[Your task] Below are the entries; count how many lines contain the word "into" and reply with that number alone.

[Data for review]
(* ===== verification/NodeCodec.v ===== *)
(** The pieces the node formats of [pmap.rs], [pvec.rs] and [pbtree.rs] share:
    length-prefixed values and runs of 16-byte child hashes, with their decoding
    loops and the proofs that decoding inverts encoding. *)
From S2P Require Import Prelude Bytes Values Serialize SerializeFacts.
(** [for h in children { out.extend(h.to_be_bytes()) }]. *)
Definition write_hashes (hs : list Z) : bytes := concat (be_bytes 16 <$> hs).

(** [for _ in 0..n { u128::from_be_bytes(bytes.get(cursor..cursor+16)?) }]. *)
Fixpoint read_hashes (n : nat) (bs : bytes) (cursor : Z) : option (list Z * Z) :=
  match n with
  | O => Some ([], cursor)
  | S n' =>
      h ← be_at bs cursor 16;
      '(hs, cursor') ← read_hashes n' bs (cursor + 16);
      Some (h :: hs, cursor')
  end.

Section values.
Context `{BigIntCodec}.

(** [out.extend((vb.len() as u32).to_be_bytes()); out.extend(&vb)]. *)
Definition write_value (v : Value) : outcome bytes :=
  vb ← serialize v; Ok (len_prefixed vb).

(** The matching read: length, slice, [serialize::deserialize]. *)
Definition read_value (ty : Ty) (bs : bytes) (cursor : Z) : outcome (option (Value * Z)) :=
  vl <-! be_at bs cursor 4;
  vb <-! get_range bs (cursor + 4) vl;
  v <-? deserialize vb ty;
  Ok (Some (v, cursor + 4 + vl)).

Fixpoint read_values (n : nat) (ty : Ty) (bs : bytes) (cursor : Z) :
    outcome (option (list Value * Z)) :=
  match n with
  | O => Ok (Some ([], cursor))
  | S n' =>
      '(v, cursor') <-? read_value ty bs cursor;
      '(vs, cursor'') <-? read_values n' ty bs cursor';
      Ok (Some (v :: vs, cursor''))
  end.

(** Key and value pairs, as the map leaves store them. *)
Fixpoint read_pairs (n : nat) (key_ty val_ty : Ty) (bs : bytes) (cursor : Z) :
    outcome (option (list (Value * Value) * Z)) :=
  match n with
  | O => Ok (Some ([], cursor))
  | S n' =>
      '(k, cursor1) <-? read_value key_ty bs cursor;
      '(v, cursor2) <-? read_value val_ty bs cursor1;
      '(es, cursor3) <-? read_pairs n' key_ty val_ty bs cursor2;
      Ok (Some ((k, v) :: es, cursor3))
  end.

(** ** Facts *)

(** A value that fits in a node cell of element type [ty]. *)
Definition cellable (ty : Ty) (v : Value) : bool :=
  storable v (unwrap_explicit ty) && fits_u32 (ser v).

(** The bytes of a value inside a node. *)
Definition cell_bytes (v : Value) : bytes := len_prefixed (ser v).
Definition pair_bytes (p : Value * Value) : bytes := cell_bytes p.1 ++ cell_bytes p.2.
End values.

Lemma zlen_write_hashes hs : zlen (write_hashes hs) = 16 * zlen hs.
Proof.
  unfold write_hashes. induction hs as [|h hs IH]; [done|].
  cbn [fmap list_fmap concat]. rewrite zlen_app, zlen_be_bytes, zlen_cons, IH. lia.
Qed.

Lemma read_hashes_ok hs pre suf :
  Forall (λ h, 0 <= h < 2 ^ 128) hs →
  read_hashes (length hs) (pre ++ write_hashes hs ++ suf) (zlen pre)
    = Some (hs, zlen pre + 16 * zlen hs).
Proof.
  revert pre. induction hs as [|h hs IH]; intros pre Hr.
  - cbn [length read_hashes]. do 2 f_equal. unfold zlen. simpl. lia.
  - apply Forall_cons in Hr as [Hh Hr]. cbn [length read_hashes].
    unfold write_hashes. cbn [fmap list_fmap concat]. fold (write_hashes hs).
    rewrite <- app_assoc.
    rewrite (be_at_app _ pre 16 h (write_hashes hs ++ suf)) by done.
    rewrite option_bind_Some.
    rewrite (app_assoc pre). 
    replace (zlen pre + 16) with (zlen (pre ++ be_bytes 16 h))
      by (rewrite zlen_app, zlen_be_bytes; lia).
    rewrite IH by done. rewrite option_bind_Some, zlen_app, zlen_be_bytes, zlen_cons.
    do 2 f_equal. lia.
Qed.

Section facts.
Context `{Laws : BigIntCodecLaws}.

Lemma cellable_write ty v : cellable ty v = true → write_value v = Ok (cell_bytes v).
Proof.
  intros [Hs _]%andb_prop. unfold write_value. by rewrite (serialize_ser _ _ Hs).
Qed.

Lemma cellable_serialize ty v : cellable ty v = true → serialize v = Ok (ser v).
Proof. intros [Hs _]%andb_prop. by apply (serialize_ser _ _ Hs). Qed.

Lemma zlen_cell_bytes v : zlen (cell_bytes v) = 4 + zlen (ser v).
Proof. apply zlen_len_prefixed. Qed.

Lemma read_value_ok ty v pre suf :
  cellable ty v = true →
  read_value ty (pre ++ cell_bytes v ++ suf) (zlen pre)
    = Ok (Some (v, zlen (pre ++ cell_bytes v))).
Proof.
  intros [Hs Hf]%andb_prop. unfold read_value, cell_bytes.
  rewrite (be_at_prefixed pre (ser v)) by done.
  rewrite (get_range_prefixed pre (ser v)) by done.
  rewrite deserialize_ser by done. cbn [bind_opt].
  rewrite zlen_app, zlen_len_prefixed. do 3 f_equal. lia.
Qed.

Lemma read_values_ok ty vs pre suf :
  Forall (λ v, cellable ty v = true) vs →
  read_values (length vs) ty (pre ++ concat (cell_bytes <$> vs) ++ suf) (zlen pre)
    = Ok (Some (vs, zlen (pre ++ concat (cell_bytes <$> vs)))).
Proof.
  intros Hvs. revert pre. induction Hvs as [|v vs Hv Hvs IH]; intros pre.
  - cbn. by rewrite app_nil_r.
  - cbn [length read_values fmap list_fmap concat]. rewrite <- app_assoc.
    rewrite read_value_ok by done. cbn [bind_opt].
    rewrite (app_assoc pre), IH. cbn [bind_opt]. by rewrite <- app_assoc.
Qed.

Lemma read_pairs_ok kty vty es pre suf :
  Forall (λ p, cellable kty p.1 = true ∧ cellable vty p.2 = true) es →
  read_pairs (length es) kty vty (pre ++ concat (pair_bytes <$> es) ++ suf) (zlen pre)
    = Ok (Some (es, zlen (pre ++ concat (pair_bytes <$> es)))).
Proof.
  intros Hes. revert pre. induction Hes as [|[k v] es [Hk Hv] Hes IH]; intros pre.
  - cbn. by rewrite app_nil_r.
  - cbn [length read_pairs fmap list_fmap concat]. 
    change (pair_bytes (k, v)) with (cell_bytes k ++ cell_bytes v). cbn [fst snd] in Hk, Hv.
    rewrite <- !app_assoc.
    rewrite read_value_ok by done. cbn [bind_opt].
    rewrite (app_assoc pre), read_value_ok by done. cbn [bind_opt].
    rewrite (app_assoc (pre ++ _)), IH. cbn [bind_opt]. by rewrite <- !app_assoc.
Qed.
End facts.

(** * Splitting a list into blocks of a fixed size, and radix-32 digits of an
    index: the arithmetic of the persistent vector's trie. *)
(** [chunks b l]: [l] cut into blocks of [b], the last one possibly shorter
    ([slice::chunks]). *)
Definition chunks {A} (b : nat) (l : list A) : list (list A) :=
  (λ j, take b (drop (j * b) l)) <$> seq 0 ((length l + b - 1) / b).

Section chunks.
Context {A : Type} (b : nat) (Hb : (0 < b)%nat).
Implicit Types l k : list A.

Lemma chunks_nil : chunks b (@nil A) = [].
Proof. unfold chunks. cbn [length]. by rewrite Nat.div_small by lia. Qed.

Lemma chunks_cons l : l ≠ [] → chunks b l = take b l :: chunks b (drop b l).
Proof.
  intros Hl. unfold chunks. rewrite length_drop.
  assert (0 < length l)%nat by (destruct l; [done|simpl; lia]).
  assert (E : ((length l + b - 1) / b = S ((length l - b + b - 1) / b))%nat).
  { destruct (decide (b ≤ length l)%nat).
    - replace (length l + b - 1)%nat with ((length l - b + b - 1) + 1 * b)%nat by lia.
      rewrite Nat.div_add by lia. lia.
    - replace (length l - b + b - 1)%nat with (b - 1)%nat by lia.
      rewrite (Nat.div_small (b - 1)) by lia.
      symmetry. apply (Nat.div_unique _ _ _ (length l - 1)); lia. }
  rewrite E. cbn [seq fmap list_fmap]. rewrite drop_0. f_equal.
  rewrite <- (fmap_S_seq 0), <- list_fmap_compose. apply list_fmap_ext. intros _ j _. cbn.
  by rewrite drop_drop.
Qed.

Lemma chunks_short l : l ≠ [] → (length l ≤ b)%nat → chunks b l = [l].
Proof.
  intros Hl Hle. rewrite chunks_cons by done.
  by rewrite take_ge, drop_ge, chunks_nil by lia.
Qed.

Lemma chunks_app q l k :
  length l = (q * b)%nat → chunks b (l ++ k) = chunks b l ++ chunks b k ∧ length (chunks b l) = q.
Proof.
  revert l. induction q as [|q IH]; intros l Hl.
  - destruct l; [|done]. by rewrite chunks_nil.
  - assert (l ≠ []) by (intros ->; simpl in Hl; lia).
    destruct (IH (drop b l)) as [IH1 IH2]; [rewrite length_drop; lia|].
    rewrite (chunks_cons (l ++ k)) by (destruct l; done). rewrite (chunks_cons l) by done.
    rewrite take_app_le, drop_app_le by lia. rewrite IH1. simpl. by rewrite IH2.
Qed.

(** The block that holds position [q * b]. *)
Lemma chunks_split q l :
  (q * b < length l)%nat →
  chunks b l = chunks b (take (q * b) l) ++ take b (drop (q * b) l) :: chunks b (drop (S q * b) l)
  ∧ length (chunks b (take (q * b) l)) = q.
Proof.
  intros Hq.
  destruct (chunks_app q (take (q * b) l) (drop (q * b) l)) as [E1 E2];
    [rewrite length_take; lia|].
  rewrite take_drop in E1. split; [|done]. rewrite E1. f_equal.
  rewrite chunks_cons.
  - rewrite drop_drop. do 2 f_equal. f_equal. lia.
  - intros E. apply (f_equal length) in E. rewrite length_drop in E. simpl in E. lia.
Qed.

Lemma lookup_chunks q l :
  (q * b < length l)%nat → chunks b l !! q = Some (take b (drop (q * b) l)).
Proof.
  intros Hq. destruct (chunks_split q l Hq) as [E1 E2]. rewrite E1.
  by apply list_lookup_middle.
Qed.

Lemma insert_chunks q r v l :
  (r < b)%nat → (q * b + r < length l)%nat →
  <[q := <[r := v]> (take b (drop (q * b) l))]> (chunks b l) = chunks b (<[(q * b + r)%nat := v]> l).
Proof.
  intros Hr Hl. destruct (chunks_split q l) as [E1 E2]; [lia|].
  destruct (chunks_split q (<[(q * b + r)%nat := v]> l)) as [F1 F2]; [rewrite length_insert; lia|].
  rewrite E1, F1. rewrite take_insert_ge by lia.
  rewrite drop_insert_ge by lia. replace (q * b + r - q * b)%nat with r by lia.
  rewrite drop_insert_lt by lia.
  rewrite insert_app_r_alt by lia. rewrite E2, Nat.sub_diag. cbn.
  by rewrite take_insert_lt by done.
Qed.

Lemma chunks_push_new q v l :
  length l = (q * b)%nat → chunks b (l ++ [v]) = chunks b l ++ [[v]] ∧ length (chunks b l) = q.
Proof.
  intros Hl. destruct (chunks_app q l [v] Hl) as [E1 E2]. split; [|done].
  rewrite E1. f_equal. apply chunks_short; [done|simpl; lia].
Qed.

Lemma chunks_push_last q r v l :
  length l = (q * b + r)%nat → (0 < r < b)%nat →
  chunks b (l ++ [v]) = <[q := take b (drop (q * b) l) ++ [v]]> (chunks b l)
  ∧ length (chunks b l) = S q.
Proof.
  intros Hl Hr. destruct (chunks_split q l) as [E1 E2]; [lia|].
  destruct (chunks_split q (l ++ [v])) as [F1 F2]; [rewrite length_app; simpl; lia|].
  rewrite E1, F1.
  rewrite (drop_ge l (S q * b)), (drop_ge (l ++ [v]) (S q * b)), chunks_nil by (rewrite ?length_app; simpl; lia).
  rewrite take_app_le by lia. rewrite drop_app_le by lia.
  rewrite (take_ge (drop (q * b) l)), (take_ge (drop (q * b) l ++ [v]))
    by (rewrite ?length_app, ?length_drop; simpl; lia).
  rewrite insert_app_r_alt by lia. rewrite E2, Nat.sub_diag. cbn.
  split; [done|]. rewrite length_app, E2. simpl. lia.
Qed.

Lemma concat_chunks l : concat (chunks b l) = l.
Proof.
  remember (length l) as n eqn:Hn. revert l Hn.
  induction n as [n IH] using lt_wf_ind. intros l ->.
  destruct (decide (l = [])) as [->|Hl]; [by rewrite chunks_nil|].
  rewrite chunks_cons by done. cbn [concat].
  rewrite (IH (length (drop b l))); [apply take_drop| |done].
  rewrite length_drop. destruct l; [done|simpl; lia].
Qed.

Lemma chunks_bound l : Forall (λ c, c ≠ [] ∧ length c ≤ b ∧ ∀ x, x ∈ c → x ∈ l)%nat (chunks b l).
Proof.
  remember (length l) as n eqn:Hn. revert l Hn.
  induction n as [n IH] using lt_wf_ind. intros l ->.
  destruct (decide (l = [])) as [->|Hl]; [by rewrite chunks_nil; constructor|].
  rewrite chunks_cons by done. constructor.
  - splits; [|rewrite length_take; lia|intros x Hx; by eapply subseteq_take].
    destruct l; [done|]. by destruct b; [lia|].
  - eapply Forall_impl; [apply (IH (length (drop b l)))|]; [|done|].
    + rewrite length_drop. destruct l; [done|simpl; lia].
    + intros c (H1 & H2 & H3). splits; [done..|]. intros x Hx%H3. by eapply subseteq_drop.
Qed.

Lemma length_chunks_le m l : (length l ≤ m * b)%nat → (length (chunks b l) ≤ m)%nat.
Proof.
  intros Hl. unfold chunks. rewrite length_fmap, length_seq.
  apply Nat.lt_succ_r. apply Nat.Div0.div_lt_upper_bound; lia.
Qed.
End chunks.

[Answer below] 2